[SUPPLIED RECORDS]
(* ===== verification/Pipelines.v ===== *)
(** [sceneapi/server/core/pipelines.py]: the two pipeline validators, the wire
    references and the step dependencies the wiring implies. *)
From S2P Require Import Prelude PyValue Attributes Processors.
From stdpp Require Import options.
Import Attributes Processors.

Module Pipelines.

Definition DEFAULT_INITIAL_INPUTS : list string := ["image_sequence"].

Record ChainError : Type := mkChainError {
  ce_where : string;
  ce_message : string;
  ce_reason : string;
  ce_path : string
}.

Record PipelineStep : Type := mkStep {
  ref : string;
  processor : string;
  s_attributes : dict value;
  wires : dict value
}.

Record _Supply : Type := mkSupply {
  su_ref : string;
  su_port : string;
  su_datatype : string;
  verified_match_graph : bool
}.

Definition wire_ref (s : _Supply) : string := su_ref s +:+ "." +:+ su_port s.

Definition CANONICAL_PIPELINES : dict (list string) :=
  [("sfm", ["features"; "pairs"; "matches"; "verify"; "map"]);
   ("feed_forward", ["map_feed_forward"])].

Definition str_nat (i : nat) : string := pretty (N.of_nat i).

Definition _requires_verified_match_graph (processor_id role : string) : bool :=
  bool_decide (processor_id ∈ ["map"; "triangulate"]) && bool_decide (role = "matches").

(** ** The flat validator *)

(** [Counter]: a missing key counts zero. *)
Definition count (t : string) (c : dict nat) : nat := default 0 (dict_get t c).
Definition counter_add (c : dict nat) (t : string) : dict nat := dict_set t (S (count t c)) c.
Definition counter_update (c : dict nat) (ts : list string) : dict nat := foldl counter_add c ts.

Definition step_where (i : nat) (name : string) : string := "step " +:+ str_nat i +:+ " '" +:+ name +:+ "'".
Definition step_path (i : nat) : string := "steps." +:+ str_nat i.

(** The checks of one consumer port. *)
Definition legacy_port (i : nat) (op_id : string) (available : dict nat) (verified : nat)
    (rp : string * PortSpec) : list ChainError :=
  let '(role, port) := rp in
  (if multiple port && required port && bool_decide (count (datatype port) available = 1) then
     [mkChainError (step_where i op_id) ("consumer port '" +:+ role +:+ "' requires at least two inputs")
        "invalid_fan_in" (step_path i)]
   else []) ++
  (if _requires_verified_match_graph op_id role && bool_decide (0 < count (datatype port) available) &&
      bool_decide (verified = 0) then
     [mkChainError (step_where i op_id)
        ("consumer port '" +:+ role +:+ "' requires verified match_graph input")
        "unverified_match_graph" (step_path i)]
   else []).

(** The errors of one known operation. *)
Definition legacy_step (i : nat) (op_id : string) (op : Processor) (available : dict nat) (verified : nat) :
    list ChainError :=
  let missing := filter (λ t, count t available = 0) (consumes op) in
  (match missing with
   | [] => []
   | _ =>
       [mkChainError (step_where i op_id)
          ("missing input(s): " +:+ join ", " missing +:+ "; upstream produced: " +:+
           join ", " (py_sorted (dict_keys available)))
          "missing_required_port" (step_path i)]
   end) ++
  (consumer op ≫= legacy_port i op_id available verified).

Section with_lookup.
Context (is_data_type : string → bool).
Context (processor_lookup : string → option Processor).

Fixpoint legacy_steps (i : nat) (available : dict nat) (verified : nat) (op_ids : list string) :
    list ChainError :=
  match op_ids with
  | [] => []
  | op_id :: op_ids =>
      match processor_lookup op_id with
      | None =>
          mkChainError ("step " +:+ str_nat i) ("unknown operation '" +:+ op_id +:+ "'")
            "unknown_processor" (step_path i) :: legacy_steps (S i) available verified op_ids
      | Some op =>
          legacy_step i op_id op available verified ++
          legacy_steps (S i) (counter_update available (produces op))
            (if decide (op_id = "verify") then verified + occurrences "match_graph" (produces op)
             else verified) op_ids
      end
  end.

Definition _legacy_validate_pipeline (op_ids initial_inputs : list string) : list ChainError :=
  legacy_steps 0 (counter_update [] initial_inputs) 0 op_ids.

(** ** Wires *)

Definition _parse_wire_ref (v : value) : option (string * string) :=
  match v with
  | VStr s =>
      if negb (str_mem "."%char s) then None
      else if starts_with "inputs." s then
        let port := remove_prefix "inputs." s in
        if decide (port = "") then None else Some ("inputs", port)
      else
        match rsplit1 "."%char s with
        | Some (r, port) => if decide (r = "" ∨ port = "") then None else Some (r, port)
        | None => None
        end
  | _ => None
  end.

Definition _wire_values (raw : value) (port : PortSpec) : list value :=
  if multiple port then match raw with VList l => l | _ => [raw] end else [raw].

Definition _available_datatypes (available : list _Supply) : string :=
  join ", " (py_sorted_set (su_datatype <$> available)).

Definition _processor_consumer (p : Processor) : dict PortSpec := dict_merge (consumer p) (special_inputs p).
Definition _processor_attributes (p : Processor) : AttributeSet := attributes p ++ special_attributes p.

Definition _step_supply (s : PipelineStep) (role dt : string) : _Supply :=
  mkSupply (ref s) role dt
    (bool_decide (processor s = "verify") && bool_decide (role = "matches") && bool_decide (dt = "match_graph")).

(** ** The named-port validator *)

(** What the loop over steps threads: supplies in order, the same by wire
    reference, and the references seen. *)
Record Scope : Type := mkScope {
  available : list _Supply;
  by_wire : dict _Supply;
  seen_refs : list string
}.

Definition index_supplies (l : list _Supply) (d : dict _Supply) : dict _Supply :=
  foldl (λ d s, dict_set (wire_ref s) s d) d l.

Definition initial_supplies (initial_inputs : list string) : list _Supply :=
  (λ dt, mkSupply "inputs" dt dt false) <$> initial_inputs.

Definition initial_scope (initial_inputs : list string) : Scope :=
  mkScope (initial_supplies initial_inputs) (index_supplies (initial_supplies initial_inputs) []) ["inputs"].

Definition port_error (i : nat) (s : PipelineStep) (role message reason : string) : ChainError :=
  mkChainError (step_where i (ref s)) message reason (step_path i +:+ ".wires." +:+ role).

Definition consumer_port (role rest : string) : string := "consumer port '" +:+ role +:+ "' " +:+ rest.

(** One wire value of a port: its error, and the key it adds to [wire_keys]. *)
Definition check_wire (i : nat) (s : PipelineStep) (role : string) (port : PortSpec) (sc : Scope) (v : value) :
    list ChainError * list string :=
  match _parse_wire_ref v with
  | None =>
      ([port_error i s role ("wire for port '" +:+ role +:+ "' must be 'step_ref.supplier_port'") "unknown_port"], [])
  | Some (r, p) =>
      match dict_get (r +:+ "." +:+ p) (by_wire sc) with
      | None =>
          ([port_error i s role ("unknown supplier port '" +:+ r +:+ "." +:+ p +:+ "'") "unknown_port"], [])
      | Some supply =>
          (if decide (su_datatype supply ≠ datatype port) then
             [port_error i s role
                ("datatype mismatch for port '" +:+ role +:+ "': expected " +:+ datatype port +:+ ", got " +:+
                 su_datatype supply) "datatype_mismatch"]
           else if _requires_verified_match_graph (processor s) role && negb (verified_match_graph supply) then
             [port_error i s role (consumer_port role "requires verified match_graph input")
                "unverified_match_graph"]
           else [],
           [wire_ref supply])
      end
  end.

(** A port the step wires explicitly. *)
Definition check_wired_port (i : nat) (s : PipelineStep) (role : string) (port : PortSpec) (sc : Scope)
    (raw : value) : list ChainError :=
  let values := _wire_values raw port in
  if negb (multiple port) && is_list raw then
    [port_error i s role (consumer_port role "does not accept multiple inputs") "invalid_fan_in"]
  else if is_nil values && required port then
    [port_error i s role ("missing required input port '" +:+ role +:+ "' (" +:+ datatype port +:+ ")")
       "missing_required_port"]
  else if multiple port && required port && bool_decide (length values = 1) then
    [port_error i s role (consumer_port role "requires at least two inputs") "invalid_fan_in"]
  else
    let checked := check_wire i s role port sc <$> values in
    let wire_keys := checked ≫= snd in
    let distinct_wire_keys := remove_dups wire_keys in
    (checked ≫= fst) ++
    (if multiple port && negb (bool_decide (length distinct_wire_keys = length wire_keys)) then
       [port_error i s role (consumer_port role "does not accept duplicate inputs") "invalid_fan_in"]
     else if multiple port && required port && bool_decide (length distinct_wire_keys < 2) then
       [port_error i s role (consumer_port role "requires at least two distinct inputs") "invalid_fan_in"]
     else []).

(** A required port the step leaves to inference. *)
Definition check_open_port (i : nat) (s : PipelineStep) (role : string) (port : PortSpec) (sc : Scope) :
    list ChainError :=
  if negb (required port) then []
  else
    let candidates := filter (λ x, su_datatype x = datatype port) (available sc) in
    match candidates with
    | [] =>
        [port_error i s role
           ("missing input(s): " +:+ datatype port +:+ "; upstream produced: " +:+
            _available_datatypes (available sc)) "missing_required_port"]
    | _ =>
        if multiple port && bool_decide (length candidates = 1) then
          [port_error i s role (consumer_port role "requires at least two inputs") "invalid_fan_in"]
        else if multiple port && bool_decide (length (remove_dups (wire_ref <$> candidates)) < 2) then
          [port_error i s role (consumer_port role "requires at least two distinct inputs") "invalid_fan_in"]
        else if negb (multiple port) && bool_decide (1 < length candidates) then
          [port_error i s role
             ("ambiguous input for port '" +:+ role +:+ "' (" +:+ datatype port +:+ "): " +:+
              join ", " (wire_ref <$> candidates)) "ambiguous_input"]
        else if _requires_verified_match_graph (processor s) role &&
                is_nil (filter (λ x, verified_match_graph x = true) candidates) then
          [port_error i s role (consumer_port role "requires verified match_graph input")
             "unverified_match_graph"]
        else []
    end.

Definition check_port (i : nat) (s : PipelineStep) (sc : Scope) (rp : string * PortSpec) : list ChainError :=
  match dict_get rp.1 (wires s) with
  | Some raw => check_wired_port i s rp.1 rp.2 sc raw
  | None => check_open_port i s rp.1 rp.2 sc
  end.

Definition attribute_chain_error (i : nat) (s : PipelineStep) (e : AttributeValidationError) : ChainError :=
  mkChainError (step_where i (ref s)) (ave_message e) (ave_reason e) (ave_path e).

Definition attribute_errors (i : nat) (s : PipelineStep) (p : Processor) : list ChainError :=
  attribute_chain_error i s <$>
    validate_attributes is_data_type (_processor_attributes p) (s_attributes s)
      (step_path i +:+ ".attributes") None.

(** The errors of a step whose processor is known. *)
Definition check_step (i : nat) (s : PipelineStep) (p : Processor) (sc : Scope) : list ChainError :=
  let ports := _processor_consumer p in
  attribute_errors i s p ++
  ((λ role, port_error i s role ("unknown consumer port '" +:+ role +:+ "'") "unknown_port") <$>
     py_difference (dict_keys (wires s)) (dict_keys ports)) ++
  (ports ≫= check_port i s sc).

Definition step_supplies (s : PipelineStep) (p : Processor) : list _Supply :=
  (λ rp, _step_supply s rp.1 (datatype rp.2)) <$> supplier p.

Definition add_supplies (l : list _Supply) (sc : Scope) : Scope :=
  mkScope (available sc ++ l) (index_supplies l (by_wire sc)) (seen_refs sc).

Definition see_ref (r : string) (sc : Scope) : Scope :=
  mkScope (available sc) (by_wire sc) (r :: seen_refs sc).

Fixpoint strict_steps (i : nat) (sc : Scope) (steps : list PipelineStep) : list ChainError :=
  match steps with
  | [] => []
  | s :: steps =>
      if decide (ref s ∈ seen_refs sc) then
        mkChainError (step_where i (ref s)) ("duplicate step ref '" +:+ ref s +:+ "'")
          "duplicate_step_ref" (step_path i +:+ ".ref") :: strict_steps (S i) sc steps
      else
        let sc := see_ref (ref s) sc in
        match processor_lookup (processor s) with
        | None =>
            mkChainError (step_where i (ref s)) ("unknown processor '" +:+ processor s +:+ "'")
              "unknown_processor" (step_path i +:+ ".processor") :: strict_steps (S i) sc steps
        | Some p =>
            check_step i s p sc ++ strict_steps (S i) (add_supplies (step_supplies s p) sc) steps
        end
  end.

Definition duplicate_input_error (dt : string) : ChainError :=
  mkChainError "inputs" ("duplicate initial input datatype '" +:+ dt +:+ "'")
    "duplicate_initial_input" "initial_inputs".

Definition _strict_validate_pipeline (steps : list PipelineStep) (initial_inputs : list string) :
    list ChainError :=
  (duplicate_input_error <$> py_duplicates initial_inputs) ++
  strict_steps 0 (initial_scope initial_inputs) steps.

(** [validate_pipeline]: a list of strings is legacy, anything else strict. *)
Definition validate_pipeline (steps : list string + list PipelineStep) (initial_inputs : list string) :
    list ChainError :=
  match steps with
  | inl [] | inr [] => []
  | inl op_ids => _legacy_validate_pipeline op_ids initial_inputs
  | inr steps => _strict_validate_pipeline steps initial_inputs
  end.

Definition validate_step_attributes (steps : list PipelineStep) : list ChainError :=
  imap (λ i s, (i, s)) steps ≫= λ '(i, s),
    match processor_lookup (processor s) with
    | None => []
    | Some p => attribute_errors i s p
    end.

(** ** Dependencies between steps *)

Definition add_dep (deps : list string) (r : string) : list string :=
  if bool_decide (r = "inputs") || bool_decide (r ∈ deps) then deps else deps ++ [r].

(** The supplies a wired port reads. *)
Definition wired_supplies (sc : Scope) (port : PortSpec) (raw : value) : list _Supply :=
  omap (λ v, '(r, p) ← _parse_wire_ref v; dict_get (r +:+ "." +:+ p) (by_wire sc)) (_wire_values raw port).

(** The supplies an open required port reads: all that fit, or the first. *)
Definition open_supplies (s : PipelineStep) (sc : Scope) (role : string) (port : PortSpec) : list _Supply :=
  if negb (required port) then []
  else
    let fit := filter (λ x, su_datatype x = datatype port ∧
      (_requires_verified_match_graph (processor s) role = false ∨ verified_match_graph x = true)) (available sc) in
    if multiple port then fit else take 1 fit.

Definition port_supplies (s : PipelineStep) (sc : Scope) (rp : string * PortSpec) : list _Supply :=
  match dict_get rp.1 (wires s) with
  | Some raw => wired_supplies sc rp.2 raw
  | None => open_supplies s sc rp.1 rp.2
  end.

Definition step_deps (s : PipelineStep) (p : Processor) (sc : Scope) : list string :=
  foldl add_dep [] (su_ref <$> (_processor_consumer p ≫= port_supplies s sc)).

Fixpoint inferred_steps (out : dict (list string)) (sc : Scope) (steps : list PipelineStep) :
    dict (list string) :=
  match steps with
  | [] => out
  | s :: steps =>
      match processor_lookup (processor s) with
      | None => inferred_steps (dict_set (ref s) [] out) sc steps
      | Some p =>
          inferred_steps (dict_set (ref s) (step_deps s p sc) out)
            (add_supplies (step_supplies s p) sc) steps
      end
  end.

Definition inferred_step_dependencies (steps : list PipelineStep) (initial_inputs : list string) :
    dict (list string) :=
  inferred_steps [] (initial_scope initial_inputs) steps.
End with_lookup.

End Pipelines.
[/SUPPLIED RECORDS]
> WHAT YOU WILL DO
Take the listing above and repeat exactly the lines from the one containing "check_open_port i s rp.1 rp.2 sc" through the one containing "processor s +:+", both included.

> THE COMPLETED TASK
  | None => check_open_port i s rp.1 rp.2 sc
  end.

Definition attribute_chain_error (i : nat) (s : PipelineStep) (e : AttributeValidationError) : ChainError :=
  mkChainError (step_where i (ref s)) (ave_message e) (ave_reason e) (ave_path e).

Definition attribute_errors (i : nat) (s : PipelineStep) (p : Processor) : list ChainError :=
  attribute_chain_error i s <$>
    validate_attributes is_data_type (_processor_attributes p) (s_attributes s)
      (step_path i +:+ ".attributes") None.

(** The errors of a step whose processor is known. *)
Definition check_step (i : nat) (s : PipelineStep) (p : Processor) (sc : Scope) : list ChainError :=
  let ports := _processor_consumer p in
  attribute_errors i s p ++
  ((λ role, port_error i s role ("unknown consumer port '" +:+ role +:+ "'") "unknown_port") <$>
     py_difference (dict_keys (wires s)) (dict_keys ports)) ++
  (ports ≫= check_port i s sc).

Definition step_supplies (s : PipelineStep) (p : Processor) : list _Supply :=
  (λ rp, _step_supply s rp.1 (datatype rp.2)) <$> supplier p.

Definition add_supplies (l : list _Supply) (sc : Scope) : Scope :=
  mkScope (available sc ++ l) (index_supplies l (by_wire sc)) (seen_refs sc).

Definition see_ref (r : string) (sc : Scope) : Scope :=
  mkScope (available sc) (by_wire sc) (r :: seen_refs sc).

Fixpoint strict_steps (i : nat) (sc : Scope) (steps : list PipelineStep) : list ChainError :=
  match steps with
  | [] => []
  | s :: steps =>
      if decide (ref s ∈ seen_refs sc) then
        mkChainError (step_where i (ref s)) ("duplicate step ref '" +:+ ref s +:+ "'")
          "duplicate_step_ref" (step_path i +:+ ".ref") :: strict_steps (S i) sc steps
      else
        let sc := see_ref (ref s) sc in
        match processor_lookup (processor s) with
        | None =>
            mkChainError (step_where i (ref s)) ("unknown processor '" +:+ processor s +:+ "'")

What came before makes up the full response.